__Work instruction__. Copying exactly, give the lines in the material below from the one with "fine (appends b s) m" to the one with "wf b -> Forall", ends included, and nothing besides.

__Excerpted records__.
(* ===== verification/HttpResponse.v ===== *)
(** [flute/net/http/HttpResponse.{h,cc}]: a response and its text. *)

From S2P Require Import Prelude OrdContainers StringPiece Endian Buffer Format ZeroCopier.

Inductive HttpResponseBodyType : Type := kHtml | kJPEG | kUnSupported.

#[global] Instance HttpResponseBodyType_eq_dec : EqDecision HttpResponseBodyType.
Proof. solve_decision. Defined.

(** [HttpStatusCode]. *)
Definition kUnknownStatus : Z := 0.
Definition k200Ok : Z := 200.
Definition k301MovedPermanently : Z := 301.
Definition k400BadRequest : Z := 400.
Definition k404NotFound : Z := 404.

Record HttpResponse : Type := mkHttpResponse {
  resp_headers : list (bytes * bytes);      (* m_headers, a std::map *)
  m_status_code : Z;
  m_status_message : bytes;
  resp_copier : option ZeroCopier;          (* m_zero_copier_ptr *)
  m_will_close : bool;
  m_body : bytes;
  m_response_body_type : HttpResponseBodyType
}.

Definition new_HttpResponse (close : bool) : HttpResponse :=
  mkHttpResponse [] kUnknownStatus [] None close [] kHtml.

Definition set_status_code (code : Z) (r : HttpResponse) : HttpResponse :=
  mkHttpResponse (resp_headers r) code (m_status_message r) (resp_copier r) (m_will_close r) (m_body r)
    (m_response_body_type r).
Definition set_status_message (m : bytes) (r : HttpResponse) : HttpResponse :=
  mkHttpResponse (resp_headers r) (m_status_code r) m (resp_copier r) (m_will_close r) (m_body r)
    (m_response_body_type r).
Definition set_close_conn (on : bool) (r : HttpResponse) : HttpResponse :=
  mkHttpResponse (resp_headers r) (m_status_code r) (m_status_message r) (resp_copier r) on (m_body r)
    (m_response_body_type r).
Definition add_resp_header (key value : bytes) (r : HttpResponse) : HttpResponse :=
  mkHttpResponse (map_assign key value (resp_headers r)) (m_status_code r) (m_status_message r) (resp_copier r)
    (m_will_close r) (m_body r) (m_response_body_type r).
Definition set_content_type (t : bytes) (r : HttpResponse) : HttpResponse :=
  add_resp_header (lit "Content-Type") t r.
Definition set_body (body : bytes) (r : HttpResponse) : HttpResponse :=
  mkHttpResponse (resp_headers r) (m_status_code r) (m_status_message r) None (m_will_close r) body kHtml.
(** [o] is what opening the file finds. *)
Definition set_zerocopy (path : bytes) (o : open_result) (r : HttpResponse) : outcome HttpResponse :=
  z ← construct_ZeroCopier path o;
  Ok (mkHttpResponse (resp_headers r) (m_status_code r) (m_status_message r) (Some z) (m_will_close r) [] kJPEG).

Definition content_length (r : HttpResponse) : outcome Z :=
  match m_response_body_type r with
  | kHtml => Ok (len (m_body r))
  | kJPEG => z ← of_option FNull (resp_copier r); source_size z
  | kUnSupported => Ok 0
  end.

(** [Buffer::append] of a C string and of a [std::string]: both become a
    [StringPiece]. *)
Definition append_cstr (b : Buffer) (s : bytes) : outcome Buffer :=
  sp ← StringPiece_cstr (s ++ [NUL]); append_piece b sp.
Definition append_string (b : Buffer) (s : bytes) : outcome Buffer := append_piece b (StringPiece_string s).

Fixpoint append_headers (l : list (bytes * bytes)) (b : Buffer) : outcome Buffer :=
  match l with
  | [] => Ok b
  | (k, v) :: l =>
      b ← append_string b k;
      b ← append_cstr b (lit ": ");
      b ← append_string b v;
      b ← append_cstr b kCRLF;
      append_headers l b
  end.

Definition append_to_buffer (r : HttpResponse) (b : Buffer) : outcome Buffer :=
  b ← append_cstr b (snprintf 32 (lit "HTTP/1.1 " ++ dec (m_status_code r) ++ lit " "));
  b ← append_string b (m_status_message r);
  b ← append_cstr b kCRLF;
  b ← (if m_will_close r then append_cstr b (lit "Connection: close" ++ kCRLF)
       else
         n ← content_length r;
         b ← append_cstr b (snprintf 32 (lit "Content-Length: " ++ dec n ++ kCRLF));
         append_cstr b (lit "Connection: Keep-Alive" ++ kCRLF));
  b ← append_headers (resp_headers r) b;
  b ← append_cstr b kCRLF;
  append_string b (m_body r).

Definition response_404 : HttpResponse :=
  set_status_message (lit "Not Found") (set_status_code k404NotFound (new_HttpResponse true)).
Definition response_400 : HttpResponse :=
  set_status_message (lit "Bad Request") (set_status_code k400BadRequest (new_HttpResponse true)).

(** * The text of a response *)

Definition render_resp_headers (l : list (bytes * bytes)) : bytes :=
  concat ((fun h : bytes * bytes => h.1 ++ lit ": " ++ h.2 ++ kCRLF) <$> l).

(** What a client should read, for a body (here or in a file) of [n] bytes. *)
Definition render_response (r : HttpResponse) (n : Z) : bytes :=
  lit "HTTP/1.1 " ++ dec (m_status_code r) ++ lit " " ++ m_status_message r ++ kCRLF ++
  (if m_will_close r then lit "Connection: close" ++ kCRLF
   else lit "Content-Length: " ++ dec n ++ kCRLF ++ lit "Connection: Keep-Alive" ++ kCRLF) ++
  render_resp_headers (resp_headers r) ++ kCRLF ++ m_body r.

Definition is_short (s : bytes) : Prop := len s < 2 ^ 31.

Definition appends (b : Buffer) (s : bytes) : Buffer -> Prop := fun b' => wf b' /\ content b' = content b ++ s.

Lemma append_string_safe b s : wf b -> is_short s -> fine (appends b s) (append_string b s).
Proof.
  unfold is_short. intros W Hs. len_pose. unfold append_string, append_piece, StringPiece_string. cbn [size data length_ ptr_].
  rewrite sw_small, uw_small by (unfold in_sw, in_uw in *; lia).
  unfold require. rewrite Z.leb_refl. simpl. unfold len at 1. rewrite Nat2Z.id, firstn_all.
  pose proof (append_safe b s W ltac:(unfold PTRDIFF_MAX; lia)) as A. by destruct (append b s); simpl; [|right].
Qed.

Lemma append_cstr_safe b s : wf b -> NUL ∉ s -> is_short s -> fine (appends b s) (append_cstr b s).
Proof.
  unfold is_short. intros W Hn Hs. len_pose. unfold append_cstr, StringPiece_cstr, strlen, memchr.
  rewrite std_find_head by done. rewrite (proj2 (Z.eqb_neq _ _)) by len_lia. simpl.
  unfold append_piece. cbn [size data length_ ptr_].
  rewrite sw_small, uw_small by (unfold in_sw, in_uw in *; lia).
  unfold require. rewrite (proj2 (Z.leb_le _ _)) by len_lia. simpl. unfold len at 1. rewrite Nat2Z.id, take_app_length.
  pose proof (append_safe b s W ltac:(unfold PTRDIFF_MAX; lia)) as A. by destruct (append b s); simpl; [|right].
Qed.

Lemma appends_bind b s t m (k : Buffer -> outcome Buffer) :
  fine (appends b s) m -> (forall b', wf b' -> fine (appends b' t) (k b')) -> fine (appends b (s ++ t)) (m ≫= k).
Proof.
  intros Hm Hk. eapply fine_bind; [exact Hm|]. intros b1 [W1 C1]. eapply fine_mono; [|by apply Hk].
  intros b2 [W2 C2]. split; [done|]. by rewrite C2, C1, app_assoc.
Qed.

Lemma append_headers_safe l b :
  wf b -> Forall (fun h : bytes * bytes => is_short h.1 /\ is_short h.2) l ->
  fine (appends b (render_resp_headers l)) (append_headers l b).
Proof.
  intros W Hl. revert b W. induction Hl as [|[k v] l [Hk Hv] _ IH]; intros b W.
  { split; [done|]. by rewrite app_nil_r. }
  unfold render_resp_headers. rewrite fmap_cons, concat_cons. simpl fst; simpl snd.
  rewrite <- !app_assoc. cbn [append_headers].
  apply appends_bind; [by apply append_string_safe|]. intros b1 W1.
  apply appends_bind; [apply append_cstr_safe; [done|by not_in_lit|done]|]. intros b2 W2.
  apply appends_bind; [by apply append_string_safe|]. intros b3 W3.
  apply appends_bind; [apply append_cstr_safe; [done|by not_in_lit|done]|]. intros b4 W4. by apply IH.
Qed.

Lemma dec_no_nul n : 0 <= n -> NUL ∉ dec n.
Proof.
  intros Hn. unfold dec. rewrite (proj2 (Z.ltb_ge _ _)) by done. intros Hin.
  pose proof (dec_abs_digits n Hn) as Hd. rewrite Forall_forall in Hd. specialize (Hd _ Hin).
  unfold is_digit in Hd. change (Z_of_byte NUL) with 0 in Hd. lia.
Qed.

Lemma len_dec n k : 0 < k -> 0 <= n < 10 ^ k -> len (dec n) <= k.
Proof. intros Hk Hn. unfold dec. rewrite (proj2 (Z.ltb_ge _ _)) by lia. by apply len_dec_abs. Qed.

(** A formatted line that fits its 32 bytes. *)
Lemma append_line_safe b pre suf n :
  wf b -> NUL ∉ pre -> NUL ∉ suf -> 0 <= n -> len pre + len (dec n) + len suf < 32 ->
  fine (appends b (pre ++ dec n ++ suf)) (append_cstr b (snprintf 32 (pre ++ dec n ++ suf))).
Proof.
  intros W Hp Hs Hn Hl. assert (len (pre ++ dec n ++ suf) < 32) as Hl' by (rewrite !len_app; lia).
  rewrite snprintf_fits by done. apply append_cstr_safe; [done| |unfold is_short; lia].
  rewrite !not_elem_of_app. split_and!; [done|by apply dec_no_nul|done].
Qed.

Lemma response_spec (r : HttpResponse) (b : Buffer) (n : Z) :
  wf b -> 0 <= m_status_code r < 1000 -> is_short (m_status_message r) -> is_short (m_body r) ->
  Forall (fun h : bytes * bytes => is_short h.1 /\ is_short h.2) (resp_headers r) ->
  content_length r = Ok n -> 0 <= n < 10 ^ 13 ->
  fine (appends b (render_response r n)) (append_to_buffer r b) /\
  (m_response_body_type r = kHtml -> n = len (m_body r)).
Proof.
  intros W Hc Hm Hb Hh Hn Hr. split.
  2: { unfold content_length in Hn. intros E. rewrite E in Hn. by injection Hn as <-. }
  pose proof (len_dec (m_status_code r) 3 ltac:(lia) ltac:(lia)). pose proof (len_dec n 13 ltac:(lia) Hr).
  unfold append_to_buffer, render_response. rewrite (assoc_L app (dec _) (lit " ")), (assoc_L app (lit "HTTP/1.1 ")).
  apply appends_bind.
  { apply append_line_safe; [done|by not_in_lit|by not_in_lit|lia|]. vm_compute (len (lit "HTTP/1.1 ")). vm_compute (len (lit " ")). lia. }
  intros b1 W1. apply appends_bind; [by apply append_string_safe|].
  intros b2 W2. apply appends_bind; [apply append_cstr_safe; [done|by not_in_lit|done]|].
  intros b3 W3. apply appends_bind.
  { destruct (m_will_close r); [apply append_cstr_safe; [done|by not_in_lit|done]|]. rewrite Hn, bind_ok.
    rewrite (assoc_L app (dec _) kCRLF), (assoc_L app (lit "Content-Length: ")). apply appends_bind.
    - apply append_line_safe; [done|by not_in_lit|by not_in_lit|lia|].
      vm_compute (len (lit "Content-Length: ")). vm_compute (len kCRLF). lia.
    - intros b4 W4. apply append_cstr_safe; [done|by not_in_lit|done]. }
  intros b4 W4. apply appends_bind; [by apply append_headers_safe|].
  intros b5 W5. apply appends_bind; [apply append_cstr_safe; [done|by not_in_lit|done]|].
  intros b6 W6. by apply append_string_safe.
Qed.

(** The text of a response is complete.  For every response whose parts
    are shorter than 2 GiB and whose body (in memory or in a file) is shorter
    than 10^13 bytes, [append_to_buffer] appends exactly the status line, the
    connection headers, the user's headers, an empty line and the body: the
    32-byte buffers never truncate, and a connection that is kept alive is told
    the length of the body.  Only running out of memory can stop it. *)
Theorem response_text (r : HttpResponse) (b : Buffer) (n : Z) :
  wf b -> 0 <= m_status_code r < 1000 -> is_short (m_status_message r) -> is_short (m_body r) ->
  Forall (fun h : bytes * bytes => is_short h.1 /\ is_short h.2) (resp_headers r) ->
  content_length r = Ok n -> 0 <= n < 10 ^ 13 ->
  fine (appends b (render_response r n)) (append_to_buffer r b) /\
  (m_response_body_type r = kHtml -> n = len (m_body r)).
Proof. apply response_spec. Qed.

Lemma response_text_witness :
  let r := set_body (lit "hi") (set_status_message (lit "OK") (set_status_code k200Ok (new_HttpResponse false))) in
  render_response r 2 = lit "HTTP/1.1 200 OK" ++ kCRLF ++ lit "Content-Length: 2" ++ kCRLF ++
    lit "Connection: Keep-Alive" ++ kCRLF ++ kCRLF ++ lit "hi" /\
  fine (appends (mkBuffer (replicate 1032 NUL) 8 8) (render_response r 2))
    (append_to_buffer r (mkBuffer (replicate 1032 NUL) 8 8)).
Proof.
  intros r. split; [vm_compute; reflexivity|].
  apply (response_text r (mkBuffer (replicate 1032 NUL) 8 8) 2); [|done|done|done|constructor|reflexivity|done].
  constructor; vm_compute; discriminate.
Defined.

(** Serving a file that cannot be opened is undefined behaviour.  With a
    path of more than 80 bytes the constructor of the copier overflows its
    buffer; otherwise the length of the body is read from a member that was
    never initialised. *)
Theorem missing_file_undefined (path : bytes) (o : open_result) (r : HttpResponse) :
  (forall c, o <> Opened c) ->
  (o = OpenFailed -> 80 < len path -> set_zerocopy path o r = Fail FBounds) /\
  (forall r', set_zerocopy path o r = Ok r' -> content_length r' = Fail FUninit).
Proof.
  intros Ho. split.
  - intros E Hl. unfold set_zerocopy. by rewrite (proj2 (long_path_overflows path o)).
  - intros r' E. unfold set_zerocopy, construct_ZeroCopier in E. outcome_inv. subst r'.
    destruct o as [| |c]; [..|by destruct (Ho c)]; by subst.
Qed.

Lemma missing_file_undefined_witness :
  exists r', set_zerocopy (lit "/no") OpenFailed (new_HttpResponse false) = Ok r' /\ content_length r' = Fail FUninit.
Proof.
  eexists. split; [vm_compute; reflexivity|].
  apply (missing_file_undefined (lit "/no") OpenFailed (new_HttpResponse false)); [done|vm_compute; reflexivity].
Defined.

__Task solution__.
  fine (appends b s) m -> (forall b', wf b' -> fine (appends b' t) (k b')) -> fine (appends b (s ++ t)) (m ≫= k).
Proof.
  intros Hm Hk. eapply fine_bind; [exact Hm|]. intros b1 [W1 C1]. eapply fine_mono; [|by apply Hk].
  intros b2 [W2 C2]. split; [done|]. by rewrite C2, C1, app_assoc.
Qed.

Lemma append_headers_safe l b :
  wf b -> Forall (fun h : bytes * bytes => is_short h.1 /\ is_short h.2) l ->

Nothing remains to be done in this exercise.